▸ Data records:

(* ===== verification/PyObjects.v ===== *)
(** * What the resolver finds in a CPython 3.12 process

    Strings, dictionaries and attributes as CPython 3.12 lays them out in memory, and
    what the reads of [cpython.rs] return on them. *)

From stdpp Require Import base list strings.
From S2P Require Import Prelude Text Types Maps Compiler Runtime Cpython.

(** ** Memory *)

(** The bytes [bs] are mapped from address [a] on. *)
Definition bytes_at (mem : Z → option Z) (a : Z) (bs : list Z) : Prop :=
  ∀ i b, bs !! i = Some b → mem (a + Z.of_nat i) = Some b.

Abbreviation word_at mem a w := (bytes_at mem a (le_bytes 8 w)).

(** [process_vm_readv] copies what is mapped. *)
Class Serves (r : ProcessReader) (mem : Z → option Z) : Prop :=
  serves : ∀ a bs, bytes_at mem a bs → process_vm_readv r a (length bs) = Ok bs.

(** An address of user space, from which the members of an object are reached
    without leaving 64 bits. *)
Definition user_ptr (a : Z) : Prop := 0 < a < 2 ^ 56.

Lemma add_small a k : 0 ≤ a < 2 ^ 62 → 0 ≤ k < 2 ^ 62 → a ⊞ k = a + k.
Proof. intros Ha Hk. apply u64_small. unfold in_u64. lia. Qed.
Lemma ptr_add a k : user_ptr a → 0 ≤ k < 2 ^ 56 → a ⊞ k = a + k.
Proof. unfold user_ptr. intros Ha Hk. apply add_small; lia. Qed.

(** ** Layouts *)

Inductive str_kind := Ascii | Ucs1 | Ucs2 | Ucs4.

Definition char_width (k : str_kind) : nat :=
  match k with Ascii | Ucs1 => 1 | Ucs2 => 2 | Ucs4 => 4 end.
Definition data_offset (k : str_kind) : Z := match k with Ascii => 40 | _ => 72 end.
Definition char_limit (k : str_kind) : Z :=
  match k with Ascii => 0x80 | Ucs1 => 0x100 | Ucs2 => 0x10000 | Ucs4 => 0x110000 end.

(** The state word of a compact string: two bits for interning, then the kind, the
    compact and the ASCII flag. *)
Definition compact_state (k : str_kind) (st : Z) : Prop :=
  in_u32 st ∧ Z.land (Z.shiftr st 2) 7 = Z.of_nat (char_width k)
  ∧ Z.land (Z.shiftr st 5) 1 = 1
  ∧ Z.land (Z.shiftr st 6) 1 = match k with Ascii => 1 | _ => 0 end.

(** A [str] object with the code points [cps]. *)
Record py_str (mem : Z → option Z) (obj : Z) (k : str_kind) (cps : list Z) : Prop := {
  str_ptr : user_ptr obj;
  str_length : word_at mem (obj + 16) (Z.of_nat (length cps));
  str_state : ∃ st, compact_state k st ∧ bytes_at mem (obj + 32) (le_bytes 4 st);
  str_data : bytes_at mem (obj + data_offset k) (cps ≫= le_bytes (char_width k));
  str_chars : Forall (λ c, 0 ≤ c < char_limit k) cps;
  str_fits : Z.of_nat (length cps) < 2 ^ 56
}.

(** A slot of a dictionary: key and value, either of them null in a free slot. *)
Record slot := { sl_key : Z; sl_value : Z; sl_name : list Z }.

Definition slot_live (s : slot) : bool := negb (sl_key s =? 0) && negb (sl_value s =? 0).

(** Text that the resolver reads back exactly. *)
Definition readable (mem : Z → option Z) (ptr : Z) (cps : list Z) : Prop :=
  ∃ k, k ≠ Ucs1 ∧ py_str mem ptr k cps ∧ Forall (λ c, is_char c = true) cps
       ∧ Z.of_nat (length cps) * Z.of_nat (char_width k) ≤ MAX_UNICODE_BYTES.

(** Where slot [i] keeps its key and its value: tables of string keys have entries
    without a hash, and a split table keeps the values apart. *)
Definition slot_addrs (kind values entries i : Z) : Z * Z :=
  if (kind =? 1) || (kind =? 2) then
    (entries + i * 16, if values =? 0 then entries + i * 16 + 8 else values + i * 8)
  else (entries + i * 24 + 8, entries + i * 24 + 16).

Record py_dict (mem : Z → option Z) (dict : Z) (slots : list slot) : Prop := {
  dict_ptr : user_ptr dict;
  dict_layout : ∃ used keys values kind log2,
    let entries := keys + 32 + 2 ^ log2 in
    0 < used < 2 ^ 63 ∧ word_at mem (dict + 16) used
    ∧ user_ptr keys ∧ keys `mod` 8 = 0 ∧ word_at mem (dict + 32) keys
    ∧ (values = 0 ∨ user_ptr values) ∧ word_at mem (dict + 40) values
    ∧ octet kind ∧ mem (keys + 10) = Some kind
    ∧ 3 ≤ log2 < 32 ∧ mem (keys + 9) = Some log2
    ∧ word_at mem (keys + 24) (Z.of_nat (length slots))
    ∧ ∀ i s, slots !! i = Some s →
        let '(k, v) := slot_addrs kind values entries (Z.of_nat i) in
        word_at mem k (sl_key s) ∧ word_at mem v (sl_value s);
  dict_small : Z.of_nat (length slots) ≤ MAX_DICT_ENTRIES;
  dict_keys : Forall (λ s, in_u64 (sl_key s) ∧ in_u64 (sl_value s)
                           ∧ (slot_live s = true → readable mem (sl_key s) (sl_name s))) slots
}.

(** What a lookup in the dictionary means. *)
Definition dict_lookup (slots : list slot) (name : list Z) : option Z :=
  sl_value <$> find (λ s, slot_live s && bool_decide (sl_name s = name)) slots.

(** An object that keeps its attributes in a dictionary: at the negative offset of
    CPython 3.12 for a type with a managed dictionary, at [tp_dictoffset] otherwise. *)
Definition py_instance (mem : Z → option Z) (obj dict : Z) : Prop :=
  ∃ type_ptr d,
    user_ptr obj ∧ 24 < obj ∧ user_ptr type_ptr ∧ word_at mem (obj + 8) type_ptr
    ∧ word_at mem (type_ptr + 288) (u64 d)
    ∧ (d = -1 ∧ word_at mem (obj - 24) dict
       ∨ 0 < d < 2 ^ 56 ∧ word_at mem (obj + d) dict).

(** ** Reading words *)

Lemma result_bind_ok {A B} (r : result A) (a : A) (k : A → result B) :
  r = Ok a → r ≫= k = k a.
Proof. by intros ->. Qed.

Lemma align_up_aligned x : 0 ≤ x < 2 ^ 63 → x `mod` 8 = 0 → align_up x 8 = x.
Proof.
  intros Hx Hm. unfold align_up. rewrite u64_small by (unfold in_u64; lia).
  change (2 ^ 64 - 1 - (8 - 1)) with (Z.shiftl (Z.ones 61) 3). change (8 - 1) with 7.
  replace (x + 7) with (Z.lor (Z.shiftl (x / 8) 3) 7).
  2: { rewrite lor_shiftl_add by lia. change (2 ^ 3) with 8. pose proof (Z.div_mod x 8). lia. }
  apply Z.bits_inj'. intros i Hi. rewrite Z.land_spec, Z.lor_spec, !Z.shiftl_spec by done.
  replace (Z.testbit x i) with (Z.testbit (Z.shiftl (x / 8) 3) i).
  2: { f_equal. rewrite Z.shiftl_mul_pow2 by lia. change (2 ^ 3) with 8.
       pose proof (Z.div_mod x 8). lia. }
  rewrite Z.shiftl_spec by done. destruct (decide (i < 3)).
  { by rewrite !(Z.testbit_neg_r _ (i - 3)), andb_false_r by lia. }
  rewrite (Z.bits_above_log2 7 i), orb_false_r by (cbn; lia).
  destruct (decide (i - 3 < 61)) as [Hlt|Hge].
  { by rewrite Z.ones_spec_low, andb_true_r by lia. }
  rewrite Z.ones_spec_high, andb_false_r by lia. symmetry.
  destruct (decide (x / 8 = 0)) as [->|]; [apply Z.bits_0|].
  apply Z.bits_above_log2; [apply Z.div_pos; lia|].
  apply Z.log2_lt_pow2; [pose proof (Z.div_pos x 8); lia|].
  apply Z.lt_le_trans with (2 ^ 61); [apply Z.div_lt_upper_bound; lia|].
  apply Z.pow_le_mono_r; lia.
Qed.

Section reading.
Context (r : ProcessReader) (mem : Z → option Z) `{!Serves r mem} (v : PythonVersion).
Abbreviation profile := (cpython_312_profile v).

Lemma read_exact_mapped a bs :
  a ≠ 0 → bytes_at mem a bs → read_exact_at r a (length bs) = Ok bs.
Proof.
  intros Ha Hb. unfold read_exact_at. destruct bs as [|b bs]; [done|].
  set (l := b :: bs) in *. replace (length l =? 0)%nat with false by done.
  rewrite (proj2 (Z.eqb_neq _ _) Ha). unfold read_process_vm.
  by rewrite (serves a l Hb), (result_bind_ok (Ok l) l), Nat.eqb_refl.
Qed.

Lemma read_mapped n a w :
  a ≠ 0 → bytes_at mem a (le_bytes n w) → read_exact_at r a n = Ok (le_bytes n w).
Proof.
  intros Ha Hb. destruct (le_bytes_octets n w) as [_ Hl]. rewrite <-Hl at 1.
  by apply read_exact_mapped.
Qed.

Lemma read_usize_mapped a w :
  a ≠ 0 → in_u64 w → word_at mem a w → read_usize r profile a = Ok w.
Proof.
  intros Ha Hw Hb. unfold read_usize, read_u64.
  change (pointer_width profile =? 8) with true. cbv iota.
  rewrite (read_mapped 8 a w) by done. cbn [mbind result_bind]. f_equal.
  by apply (le_decode_bytes 8).
Qed.

Lemma read_isize_mapped a w :
  a ≠ 0 → in_u64 w → word_at mem a w → read_isize r profile a = Ok (i64_of w).
Proof.
  intros Ha Hw Hb. unfold read_isize, read_i64.
  change (pointer_width profile =? 8) with true. cbv iota.
  rewrite (read_mapped 8 a w) by done. cbn [mbind result_bind].
  by rewrite (le_decode_bytes 8).
Qed.

Lemma read_byte_mapped a b : a ≠ 0 → octet b → mem a = Some b → read_u8 r a = Ok b.
Proof.
  unfold octet. intros Ha Hb Hm. unfold read_u8. rewrite (read_mapped 1 a b) by
    (done || intros [|i] c [= <-]; rewrite Z.add_0_r, Z.mod_small by lia; done).
  cbn. rewrite Z.mod_small by lia. f_equal. lia.
Qed.

Lemma i64_small w : 0 ≤ w < 2 ^ 63 → i64_of w = w.
Proof. intros Hw. unfold i64_of. by rewrite (proj2 (Z.ltb_lt _ _)) by lia. Qed.

(** ** Strings *)

Lemma unicode_data_state obj k st :
  user_ptr obj → compact_state k st →
  unicode_data profile obj st = Ok (obj + data_offset k, Z.of_nat (char_width k)).
Proof.
  intros Ho (_ & Hk & Hc & Ha). unfold unicode_data. rewrite Hk, Hc, Ha.
  destruct k; cbn; rewrite ptr_add by (done || lia); done.
Qed.

Lemma read_unicode_data obj k cps :
  py_str mem obj k cps →
  Z.of_nat (length cps) * Z.of_nat (char_width k) ≤ MAX_UNICODE_BYTES →
  read_unicode r profile obj
  = decode_unicode (Z.of_nat (char_width k)) (cps ≫= le_bytes (char_width k)).
Proof.
  intros [Ho Hl (st & Hst & Hm) Hd _ _] Hsz. unfold MAX_UNICODE_BYTES in Hsz.
  assert (1 ≤ Z.of_nat (char_width k)) by (destruct k; cbn; lia).
  assert (Z.of_nat (length cps) ≤ 16 * 1024) by nia. pose proof Ho as [??].
  unfold read_unicode. cbn [offsets cpython_312_profile offsets_312 unicode_length unicode_state].
  rewrite !ptr_add by (done || lia).
  rewrite (read_isize_mapped _ (Z.of_nat (length cps)))
    by first [done | unfold in_u64; lia].
  cbn [mbind result_bind]. rewrite i64_small by lia. unfold MAX_UNICODE_BYTES.
  rewrite (proj2 (Z.ltb_ge _ _)), Z.gtb_ltb, (proj2 (Z.ltb_ge _ _)) by lia.
  unfold read_u32. rewrite (read_mapped 4 _ st) by (done || lia). cbn [mbind result_bind].
  destruct Hst as [Hr Hst]. rewrite (le_decode_bytes 4) by apply Hr.
  rewrite (unicode_data_state obj k) by done. cbn [mbind result_bind].
  rewrite Z.geb_leb, (proj2 (Z.leb_gt _ _)), Z.gtb_ltb, (proj2 (Z.ltb_ge _ _)) by lia.
  replace (Z.to_nat _) with (length (cps ≫= le_bytes (char_width k)))
    by (rewrite length_flat_bytes; lia).
  by rewrite read_exact_mapped by (done || destruct k; cbn; lia).
Qed.

Lemma le_bytes_1 cps : Forall octet cps → cps ≫= le_bytes 1 = cps.
Proof.
  unfold octet. induction 1 as [|c cps Hc _ IH]; [done|]. cbn [mbind list_bind].
  change (list_bind _ _ (le_bytes 1) cps) with (cps ≫= le_bytes 1). rewrite IH. cbn.
  by rewrite Z.mod_small by lia.
Qed.

Lemma decode_chunks n cps :
  (0 < n)%nat → Forall (λ c, 0 ≤ c < 256 ^ Z.of_nat n) cps →
  le_decode <$> chunks_exact n (cps ≫= le_bytes n) = cps.
Proof.
  intros Hn Hc. rewrite chunks_exact_bytes by done. rewrite <-list_fmap_compose.
  induction Hc as [|c cps Hc _ IH]; [done|]. cbn [fmap list_fmap]. f_equal; [|exact IH].
  by apply (le_decode_bytes n).
Qed.

Lemma decode_unicode_chars k cps :
  k ≠ Ucs1 → Forall (λ c, 0 ≤ c < char_limit k) cps → Forall (λ c, is_char c = true) cps →
  decode_unicode (Z.of_nat (char_width k)) (cps ≫= le_bytes (char_width k))
  = Ok (string_of_chars cps).
Proof.
  intros Hk Hl Hc. unfold decode_unicode. destruct k; [| done | |]; cbn [char_width char_limit] in *.
  - rewrite le_bytes_1 by (eapply Forall_impl; [exact Hl|]; unfold octet; cbn; lia). cbn.
    rewrite <-(string_of_ascii cps) at 1 by (eapply Forall_impl; [exact Hl|]; done).
    by apply from_utf8_chars.
  - cbn. rewrite decode_chunks by (lia || (eapply Forall_impl; [exact Hl|]; cbn; lia)).
    unfold from_utf16. by rewrite decode_utf16_bmp.
  - cbn. rewrite decode_chunks by (lia || (eapply Forall_impl; [exact Hl|]; cbn; lia)).
    rewrite (proj2 (forallb_forall is_char cps)); [done|]. intros c Hin.
    rewrite Forall_forall in Hc. by apply Hc, list_elem_of_In.
Qed.
Fixpoint try_dir (cd : ContractDir) (names : list (result str)) (d : DetectedPythonRuntime)
    : result (option ResolvedPythonContract) :=
  match names with
  | [] => Ok None
  | name :: names =>
      name ← name;
      if bool_decide (name = lit "index.json") || negb (is_json name) then try_dir cd names d
      else
        r ← try_contract cd (path_join (cd_path cd) name) d;
        match r with Some rc => Ok (Some rc) | None => try_dir cd names d end
  end.

Definition load_contract_for_detected (cd : ContractDir) (d : DetectedPythonRuntime)
    : result ResolvedPythonContract :=
  index ← load_contract_index cd;
  r ← (match index with Some index => try_index cd (ix_contracts index) d | None => Ok None end);
  match r with
  | Some rc => Ok rc
  | None =>
      names ← cd_entries cd;
      r ← try_dir cd names d;
      ok_or r
  end.

(** ** Detection of the running interpreter *)

(** What the parser of an ELF file delivers: its bytes, the sections with their name,
    offset and size, the machine, and the names in its two symbol tables. *)
Record ElfFile := {
  elf_data : list Z; elf_sections : list (str * Z * Z); elf_machine : Z;
  elf_dynsyms : list str; elf_syms : list str
}.

(** [data[lo..hi]]. *)
Definition slice (data : list Z) (lo hi : Z) : list Z :=
  take (Z.to_nat (hi - lo)) (drop (Z.to_nat lo) data).

Definition hex_digit (n : Z) : Z := if n <? 10 then 48 + n else 87 + n.
(** Two lower-case hexadecimal digits for each byte. *)
Definition hex (bs : list Z) : str := bs ≫= λ b, [hex_digit (b / 16); hex_digit (b `mod` 16)].

Definition build_id_note (data : list Z) (start size : Z) : option str :=
  let stop := start + size in
  if (Z.of_nat (length data) <? stop) || (size <? 16) then None
  else
    let namesz := le_decode (slice data start (start + 4)) in
    let descsz := le_decode (slice data (start + 4) (start + 8)) in
    let desc_start := start + 12 + Z.land (namesz + 3) (2 ^ 64 - 1 - 3) in
    let desc_end := desc_start + descsz in
    if desc_end <=? stop then Some (hex (slice data desc_start desc_end)) else None.

Definition read_build_id (elf : ElfFile) : option str :=
  head (omap (λ '(name, offset, size),
    if bool_decide (name = lit ".note.gnu.build-id") then build_id_note (elf_data elf) offset size
    else None) (elf_sections elf)).

Definition elf_has_symbols (elf : ElfFile) (required : list str) : bool :=
  forallb (λ name, bool_decide (name ∈ elf_dynsyms elf) || bool_decide (name ∈ elf_syms elf))
    required.

(** Decimal digits of a machine number ([u16]). *)
Definition elf_arch (elf : ElfFile) : str :=
  if elf_machine elf =? 183 then lit "aarch64"
  else if elf_machine elf =? 62 then lit "x86_64"
  else lit "elf-machine-" ++ show_dec 5 (elf_machine elf).

(** [str::lines]: a line ends with LF or CR LF; the last one may lack it. *)
Definition lines (s : str) : list str :=
  let parts := split_on 10 s in
  let terminated := (λ l, unwrap_or (strip_suffix [13] l) l) <$> removelast parts in
  match last parts with Some (b :: l) => terminated ++ [b :: l] | _ => terminated end.

(** [split_whitespace]: the maximal runs of characters that are not white space. *)
Definition split_whitespace (s : str) : list str :=
  let '(word, words) :=
    foldr (λ c '(word, words),
             if is_whitespace c then
               ([], match word with [] => words | _ => word :: words end)
             else (c :: word, words)) ([], []) (chars s) in
  string_of_chars <$> match word with [] => words | _ => word :: words end.

(** [Path::file_name] of a path without trailing slashes. *)
Definition file_name (p : str) : str := unwrap_or (snd <$> rsplit_once 47 p) p.

(** What the detection asks the system about one process. *)
Record ProcessView := {
  pv_environ : option (list Z);
  pv_exe : result str;
  pv_maps : result str;
  pv_exists : str → bool;
  pv_elf : str → result ElfFile;
  (** The standard output of [sha256sum] on a file, once it could be run. *)
  pv_sha256sum : str → result (list Z)
}.

Definition sha256sum (p : ProcessView) (path : str) : result str :=
  stdout ← pv_sha256sum p path;
  ok_or (head (split_whitespace (from_utf8_lossy stdout))).

Definition check_no_gil (p : ProcessView) : bool :=
  match pv_environ p with
  | Some data => bool_decide (lit "PYTHON_GIL=0" ∈ split_on 0 data)
  | None => false
  end.

Definition mapped_python_binary (p : ProcessView) : result str :=
  exe ← pv_exe p;
  if pv_exists p exe then Ok exe
  else
    content ← pv_maps p;
    ok_or (head (omap (λ line,
      if negb (contains (lit "r-xp") line) then None
      else path ← last (split_whitespace line);
           if starts_with (lit "python") (file_name path) && pv_exists p path
           then Some path else None) (lines content))).

Definition mapped_asyncio_module (p : ProcessView) : result str :=
  content ← pv_maps p;
  ok_or (head (omap (λ line,
    if negb (contains (lit "_asyncio") line) || negb (contains (lit ".so") line) then None
    else path ← last (split_whitespace line);
         if pv_exists p path then Some path else None) (lines content))).

Definition read_build_id_or_sha256 (p : ProcessView) (path : str) : result (str * str) :=
  elf ← pv_elf p path;
  match read_build_id elf with
  | Some (b :: id) => Ok (b :: id, [])
  | _ => sum ← sha256sum p path; Ok ([], sum)
  end.

Definition ASYNCIO_SYMBOLS : list str :=
  [lit "PyInit__asyncio"; lit "task_step"; lit "_asyncio_Task___init___impl"].

Definition detect_runtime_for_pid (pid : Z) (p : ProcessView) : result DetectedPythonRuntime :=
  _ ← bail_if (check_no_gil p);
  python_path ← mapped_python_binary p;
  asyncio_path ←
    match mapped_asyncio_module p with
    | Ok path => Ok path
    | Err err =>
        elf ← pv_elf p python_path;
        if elf_has_symbols elf ASYNCIO_SYMBOLS then Ok python_path else Err err
    end;
  python ← read_build_id_or_sha256 p python_path;
  asyncio ← read_build_id_or_sha256 p asyncio_path;
  let '(python_build_id, python_sha256) := python in
  let '(asyncio_build_id, asyncio_sha256) := asyncio in
  let asyncio_identity := match asyncio_build_id with [] => asyncio_sha256 | _ => asyncio_build_id end in
  _ ← bail_if (bool_decide (python_build_id = []) && bool_decide (python_sha256 = []));
  _ ← bail_if (bool_decide (asyncio_identity = []));
  elf ← pv_elf p python_path;
  Ok {| dr_pid := pid; dr_python_path := python_path; dr_asyncio_path := asyncio_path;
        dr_python_build_id := python_build_id; dr_python_sha256 := python_sha256;
        dr_asyncio_build_id := asyncio_identity; dr_arch := elf_arch elf |}.

Definition load_contract_for_pid (cd : ContractDir) (pid : Z) (p : ProcessView)
    : result ResolvedPythonContract :=
  detected ← detect_runtime_for_pid pid p;
  load_contract_for_detected cd detected.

▸ Brief: Look above for the line holding "rewrite Z.geb_leb, (proj2" and the line holding "by (rewrite length_flat_bytes; lia).", then output exactly those two lines and every line between them, nothing more.

▸ Response to the exercise:
  rewrite Z.geb_leb, (proj2 (Z.leb_gt _ _)), Z.gtb_ltb, (proj2 (Z.ltb_ge _ _)) by lia.
  replace (Z.to_nat _) with (length (cps ≫= le_bytes (char_width k)))
    by (rewrite length_flat_bytes; lia).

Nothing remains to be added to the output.